Ok, it isn’t quite that simple, as I’ll explain in a moment. But let’s take a look at the basic moves (i.e. those which don’t come from a front).

  1. Announce future badness, announce offscreen badness. This translates to “tell us something bad is happening, or about to happen”. Obviously, it also has to be something the players weren’t previously aware of, else it isn’t announcing, obvs. Minor subtlety: it has to be badness. Bad for whom? The game doesn’t specify, and at times it makes it clear that moves don’t have to be against the players, they can be against anyone. If that applies here too, then this is truly a flexible set of moves indeed – announce anything that could be bad for someone. In that case, I could just write “QED” here and be done. It probably doesn’t apply here, though.
  2. Offer an opportunity (with or without a cost), tell the consequences and ask. This translates to “tell us something that might happen depending on what we do next”. Now, a particular corollary of this, combined with the “be honest” rule is that whatever that something is, it will definitely happen as described unless someone acts appropriately. So this move boils down to “say what is about to happen and then do it unless someone stops it”. Already we have the basis for essentially anything to happen.
  3. Remember that all the previous four moves can be used with just about any time period attached. Future badness could mean “in the next five seconds” or “in a year’s time”.
  4. Put them in a spot. This translates to “make something bad happen”, more or less. Ok, perhaps it’s a bit more specific – it implies they’re going to have difficult choices to make or challenges to overcome. But that pretty much boils down to “make something bad happen”.
  5. Capture them, separate them, take away their stuff, inflict harm (as established), trade harm for harm (as established), turn their move back on them. Obviously, these are much more specific. The harm moves are the system’s means to link what the MC says to the harm system, and to prevent the MC from just killing a PC (the principles prevent you doing that anyway, but this bit of system reinforces it). The others  are more-or-less just specific examples of someone being put in a spot i.e make something bad happen.
  6. Make them buy. This is just a sub-type of offering an opportunity and/or telling the consequences. It amounts to a prompt to think about barter and other such trade/negotiation.

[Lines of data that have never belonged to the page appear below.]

Lemma matches_plus p s :
  matches (Plus (Cls p)) s ↔ s ≠ [] ∧ Forall (λ c, p c = true) s.
Proof.
  unfold Plus. split.
  - intros H. inversion H as [| |? ? s1 s2 H1 H2| | | |]; subst. inversion H1 as [|? c Hc| | | | |]; subst.
    split; [done|]. constructor; [done|]. clear H H1 Hc. remember (Star (Cls p)) as r eqn:Er.
    induction H2 as [| | | | | |r0 s1 s2' Hr1 _ Hr2 IH]; try discriminate; [constructor|].
    injection Er as ->. inversion Hr1 as [|? c' Hc'| | | | |]; subst. simpl. constructor; auto.
  - intros [Hne Hs]. destruct s as [|c s]; [done|]. apply Forall_cons in Hs as [Hc Hs].
    apply (m_cat _ _ [c] s); [by constructor|]. clear Hne Hc c.
    induction Hs as [|c s Hc _ IH]; [constructor|]. apply (m_star_app _ [c] s); [by constructor|done].
Qed.

(** ** What the entries mean *)

(** An entry of the option: an instance, or any instance, and its devices. *)
Record Entry := mkEntry { en_id : string; en_devs : list string }.

Definition word (s : string) : Prop := s ≠ ε ∧ Forall (λ c, is_word c = true) (chars s).

(** The form the pattern accepts: the device names are words, so that the
    documented [erdma_*] is none. *)
Definition wf_entry (e : Entry) : Prop :=
  (en_id e = "i-*" ∨ ∃ w, en_id e = "i-" +:+ w ∧ word w) ∧
  en_devs e ≠ [] ∧ Forall word (en_devs e).

(** How an entry is written. *)
Definition entry_string (e : Entry) : string := en_id e +:+ " " +:+ Join (en_devs e) "/".

Definition lists (rdmaDevice : string) (e : Entry) : bool :=
  existsb (λ dev, bool_decide (dev = rdmaDevice)) (en_devs e).

Definition for_instance (instanceID : string) (e : Entry) : bool := bool_decide (en_id e = instanceID).

(** The instance's own entries decide; without any, the last entry for any
    instance does. *)
Definition exposes (entries : list Entry) (instanceID rdmaDevice : string) : bool :=
  if existsb (for_instance instanceID) entries
  then existsb (λ e, for_instance instanceID e && lists rdmaDevice e) entries
  else match last (List.filter (for_instance "i-*") entries) with
       | Some e => lists rdmaDevice e
       | None => false
       end.

Lemma word_char_not c : is_word c = false → ∀ s, word s → c ∉ chars s.
Proof. intros Hc s [_ Hs] Hin. rewrite Forall_forall in Hs. rewrite (Hs c Hin) in Hc. done. Qed.

Lemma Join_chars devs : Forall word devs → Forall (λ c, is_word c = true ∨ c = "/"%char) (chars (Join devs "/")).
Proof.
  induction 1 as [|d devs [_ Hd] _ IH]; [constructor|].
  assert (Forall (λ c, is_word c = true ∨ c = "/"%char) (chars d)) as Hd'.
  { eapply Forall_impl; [exact Hd|]. auto. }
  destruct devs as [|d' devs]; [done|].
  change (Join (d :: d' :: devs) "/") with (d +:+ "/" +:+ Join (d' :: devs) "/").
  rewrite !chars_app. apply Forall_app. split; [done|]. simpl. constructor; [by right|done].
Qed.

Lemma entry_split e : wf_entry e → SplitN2 " " (entry_string e) = [en_id e; Join (en_devs e) "/"].
Proof.
  intros [Hid _]. apply SplitN2_app. destruct Hid as [->|(w & -> & Hw)].
  - by apply has_char_false.
  - rewrite chars_app, not_elem_of_app. split; [by apply has_char_false|].
    by apply word_char_not.
Qed.

Lemma entry_devices e : wf_entry e → entryDevices (entry_string e) = Ret (en_devs e).
Proof.
  intros He. unfold entryDevices. rewrite entry_split by done. destruct He as (_ & Hne & Hd).
  simpl. unfold TrimSpace. rewrite TrimChars_none.
  - rewrite Split_Join; [done|done|]. eapply Forall_impl; [exact Hd|]. intros d. by apply word_char_not.
  - eapply Forall_impl; [by apply Join_chars|]. intros c [Hc| ->]; [|done].
    unfold is_word, is_space in *. destruct (nat_of_ascii c) as [|n] eqn:En; [done|]. 
    rewrite !orb_true_iff, !andb_true_iff, !Nat.leb_le, Nat.eqb_eq in Hc.
    apply orb_false_iff. rewrite andb_false_iff, !Nat.leb_gt, Nat.eqb_neq. lia.
Qed.

Lemma matches_join devs : devs ≠ [] → Forall word devs →
  matches (Cat (Plus (Cls is_word)) (Star (Cat (Chr "/") (Plus (Cls is_word))))) (chars (Join devs "/")).
Proof.
  intros Hne Hd. destruct devs as [|d devs]; [done|]. clear Hne.
  apply Forall_cons in Hd as [Hd Hds].
  assert (∀ w, word w → matches (Plus (Cls is_word)) (chars w)) as Hw.
  { intros w [Hn Hc]. apply matches_plus. split; [by destruct w|done]. }
  assert (matches (Star (Cat (Chr "/") (Plus (Cls is_word))))
    (devs ≫= λ d, "/"%char :: chars d)) as Hstar.
  { clear Hd. induction Hds as [|d' devs Hd' _ IH]; [constructor|]. rewrite bind_cons.
    apply m_star_app; [|done]. apply (m_cat _ _ ["/"%char]); [by constructor|by apply Hw]. }
  assert (chars (Join (d :: devs) "/") = chars d ++ (devs ≫= λ d, "/"%char :: chars d)) as ->.
  { clear. revert d. induction devs as [|d' devs IH]; intros d; [simpl; by rewrite app_nil_r|].
    change (Join (d :: d' :: devs) "/") with (d +:+ "/" +:+ Join (d' :: devs) "/").
    rewrite !chars_app, IH, bind_cons. done. }
  apply m_cat; [by apply Hw|done].
Qed.

Lemma entry_matches e : wf_entry e → MatchString (entry_string e) = true.
Proof.
  intros (Hid & Hne & Hd). apply re_match_matches. unfold entry_string.
  assert (∃ rest, chars (en_id e) = "i"%char :: "-"%char :: rest ∧
    matches (Alt (Plus (Cls is_word)) (Chr "*")) rest) as (rest & E & Hr).
  { destruct Hid as [->|(w & -> & [Hn Hw])].
    - exists ["*"%char]. split; [done|]. apply m_alt_r. by constructor.
    - exists (chars w). rewrite chars_app. split; [done|]. apply m_alt_l, matches_plus.
      split; [by destruct w|done]. }
  rewrite !chars_app, E. unfold pattern.
  apply (m_cat _ _ ["i"%char]); [by constructor|]. apply (m_cat _ _ ["-"%char]); [by constructor|].
  apply m_cat; [done|]. apply (m_cat _ _ [" "%char]); [|by apply matches_join].
  apply matches_plus. split; [done|by repeat constructor].
Qed.

Lemma exposeLoop_spec instanceID rdmaDevice entries isMatched unMatch :
  Forall wf_entry entries →
  exposeLoop instanceID rdmaDevice (entry_string <$> entries) isMatched unMatch =
    Ret (if isMatched || existsb (for_instance instanceID) entries
         then existsb (λ e, for_instance instanceID e && lists rdmaDevice e) entries
         else existsb (λ dev, bool_decide (dev = "erdma_*") || bool_decide (dev = rdmaDevice))
                (match last (List.filter (for_instance "i-*") entries) with
                 | Some e => en_devs e
                 | None => unMatch
                 end)).
Proof.
  intros Hwf. revert isMatched unMatch.
  induction Hwf as [|e entries He _ IH]; intros isMatched unMatch.
  - simpl. by destruct isMatched.
  - rewrite fmap_cons. simpl. rewrite (entry_matches e He), (entry_split e He), (entry_devices e He).
    unfold for_instance at 1 3. simpl.
    assert (∀ m un, (unMatchExposeERIs ← (if decide (en_id e = "i-*") then Ret (en_devs e) else Ret un);
       exposeLoop instanceID rdmaDevice (entry_string <$> entries) m unMatchExposeERIs) =
      Ret (if m || existsb (for_instance instanceID) entries
           then existsb (λ e, for_instance instanceID e && lists rdmaDevice e) entries
           else existsb (λ dev, bool_decide (dev = "erdma_*") || bool_decide (dev = rdmaDevice))
             (match last (List.filter (for_instance "i-*") (e :: entries)) with
              | Some e => en_devs e
              | None => un
              end))) as Hrest.
    { intros m un. simpl. unfold for_instance at 3. destruct (decide (en_id e = "i-*")) as [Hw|Hw].
      - rewrite bool_decide_true by done. change (mbind ?f (Ret ?a)) with (f a). cbv beta.
        rewrite IH. rewrite last_cons. by destruct (last _).
      - rewrite bool_decide_false by done. change (mbind ?f (Ret ?a)) with (f a). cbv beta. by rewrite IH. }
    destruct (decide (instanceID = en_id e)) as [->|Hne].
    + rewrite bool_decide_true by done. rewrite orb_true_r. simpl. fold (lists rdmaDevice e).
      destruct (lists rdmaDevice e); [done|]. etrans; [apply Hrest|]. done.
    + rewrite bool_decide_false by done. simpl. etrans; [apply Hrest|]. done.
Qed.

Lemma checkExpose_wf instanceID rdmaDevice entries :
  Forall wf_entry entries →
  checkExpose instanceID (entry_string <$> entries) rdmaDevice =
    Ret (exposes entries instanceID rdmaDevice).
Proof.
  intros Hwf. unfold checkExpose. rewrite decide_False.
  2: { destruct entries as [|e [|e' entries]]; try discriminate. simpl. intros [= E].
       apply (f_equal chars) in E. unfold entry_string in E. rewrite !chars_app in E.
       apply app_nil in E as [_ E]. discriminate. }
  rewrite exposeLoop_spec by done. f_equal. unfold exposes. simpl.
  destruct (existsb (for_instance instanceID) entries); [done|].
  destruct (last (List.filter _ entries)) as [e|] eqn:Hl; [|done].
  assert (e ∈ entries) as Hin.
  { apply last_Some_elem_of in Hl. by apply elem_of_filter_bool in Hl as [? _]. }
  rewrite Forall_forall in Hwf. destruct (Hwf e Hin) as (_ & _ & Hd). unfold lists.
  induction Hd as [|d devs Hd _ IHd]; simpl; [done|]. rewrite IHd.
  rewrite (bool_decide_false (d = "erdma_*")); [done|].
  intros ->. apply (word_char_not "*" eq_refl "erdma_*" Hd). by apply has_char_true.
Qed.

(** An entry the pattern does not accept ends the loop, unless the device was
    found before it. *)
Lemma exposeLoop_invalid instanceID rdmaDevice entries bad rest isMatched unMatch :
  Forall wf_entry entries → MatchString bad = false →
  exposeLoop instanceID rdmaDevice ((entry_string <$> entries) ++ bad :: rest) isMatched unMatch =
    if existsb (λ e, for_instance instanceID e && lists rdmaDevice e) entries
    then Ret true else errorf "invalid format %s" [bad].
Proof.
  intros Hwf Hbad. revert isMatched unMatch.
  induction Hwf as [|e entries He _ IH]; intros isMatched unMatch; [simpl; by rewrite Hbad|].
  rewrite fmap_cons. simpl. rewrite (entry_matches e He), (entry_split e He), (entry_devices e He).
  unfold for_instance at 1. simpl.
  destruct (decide (instanceID = en_id e)) as [->|Hne].
  - rewrite bool_decide_true by done. simpl. fold (lists rdmaDevice e).
    destruct (lists rdmaDevice e); [done|]. by case_decide; apply IH.
  - rewrite bool_decide_false by done. simpl. by case_decide; apply IH.
Qed.

(** C34: Entries in the form the code accepts (an instance or [i-*], one space,
    device names joined by slashes) are read by this rule: a device is exposed on
    an instance if and only if one of the instance's own entries lists it or,
    when it has none, the last of the entries for any instance does.  The entry
    [i-* erdma_*], which the documentation gives for all devices, is not of this
    form: a list with it is refused, unless an entry of the instance before it
    lists the device.  The option left empty exposes every device. *)
Theorem checkExpose_exposes instanceID rdmaDevice entries :
  Forall wf_entry entries →
  checkExpose instanceID (entry_string <$> entries) rdmaDevice =
    Ret (exposes entries instanceID rdmaDevice) ∧
  (∀ rest, checkExpose instanceID ((entry_string <$> entries) ++ "i-* erdma_*" :: rest) rdmaDevice =
    if existsb (λ e, for_instance instanceID e && lists rdmaDevice e) entries then Ret true
    else Err (Errorf "invalid format %s" ["i-* erdma_*"] None)) ∧
  checkExpose instanceID [ε] rdmaDevice = Ret true.
Proof.
  intros Hwf. split_and!; [by apply checkExpose_wf| |done]. intros rest.
  unfold checkExpose. rewrite decide_False by (by destruct entries as [|e [|e' entries]]).
  by apply exposeLoop_invalid.
Qed.

Lemma checkExpose_exposes_witness :
  checkExpose "i-1" ["i-* erdma_0"; "i-1 erdma_0/erdma_1"] "erdma_1" = Ret true ∧
  checkExpose "i-2" ["i-* erdma_0"; "i-1 erdma_0/erdma_1"] "erdma_1" = Ret false ∧
  checkExpose "i-2" ["i-* erdma_0"; "i-1 erdma_0/erdma_1"; "i-* erdma_*"] "erdma_1" =
    Err (Errorf "invalid format %s" ["i-* erdma_*"] None).
Proof.
  set (entries := [mkEntry "i-*" ["erdma_0"]; mkEntry "i-1" ["erdma_0"; "erdma_1"]]).
  assert (Forall wf_entry entries) as Hwf.
  { assert (word "erdma_0" ∧ word "erdma_1" ∧ word "1") as (W0 & W1 & W)
      by (split_and!; (split; [discriminate|repeat (constructor; [reflexivity|]); constructor])).
    constructor; [|constructor; [|constructor]].
    - split; [left; reflexivity|]. split; [discriminate|]. repeat constructor; apply W0.
    - split; [right; exists "1"; split; [reflexivity|exact W]|]. split; [discriminate|].
      constructor; [exact W0|constructor; [exact W1|constructor]]. }
  destruct (checkExpose_exposes "i-1" "erdma_1" entries Hwf) as (H1 & _).
  destruct (checkExpose_exposes "i-2" "erdma_1" entries Hwf) as (H2 & H3 & _).
  split; [exact H1|]. split; [exact H2|exact (H3 [])].
Defined.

So essentially everything can be boiled down to “say what might be about to happen” or “make something bad happen”. This looks like it rules out nice things happening, but of course it doesn’t – if you offer an opportunity and someone takes it, something nice will happen. But clearly, for the most part, nice stuff is there to prompt the characters to action so they can get the nice stuff.

So this is maybe not quite just “say anything”, but it’s pretty close. It’s extremely close – maybe indistinguishable from – “say anything that the players won’t want to ignore”. (This seems jolly close to the Dogs in the Vineyard formula, from the same game designer of “do something they can’t ignore” when engaging in conflict.)

What’s my point? Well, mostly it’s just a bit of analysis I did, and I felt like writing it up. But it matters to me because, when I first started playing PbtA games, I remember staring at the moves list when it was my turn to act. Blinded by the sheer range of options. Paralysed, at times. But in practice, if I’d just fallen back on the principles and said something – anything – that the players would be expected to give a damn about, it would probably be fulfilling one of the moves.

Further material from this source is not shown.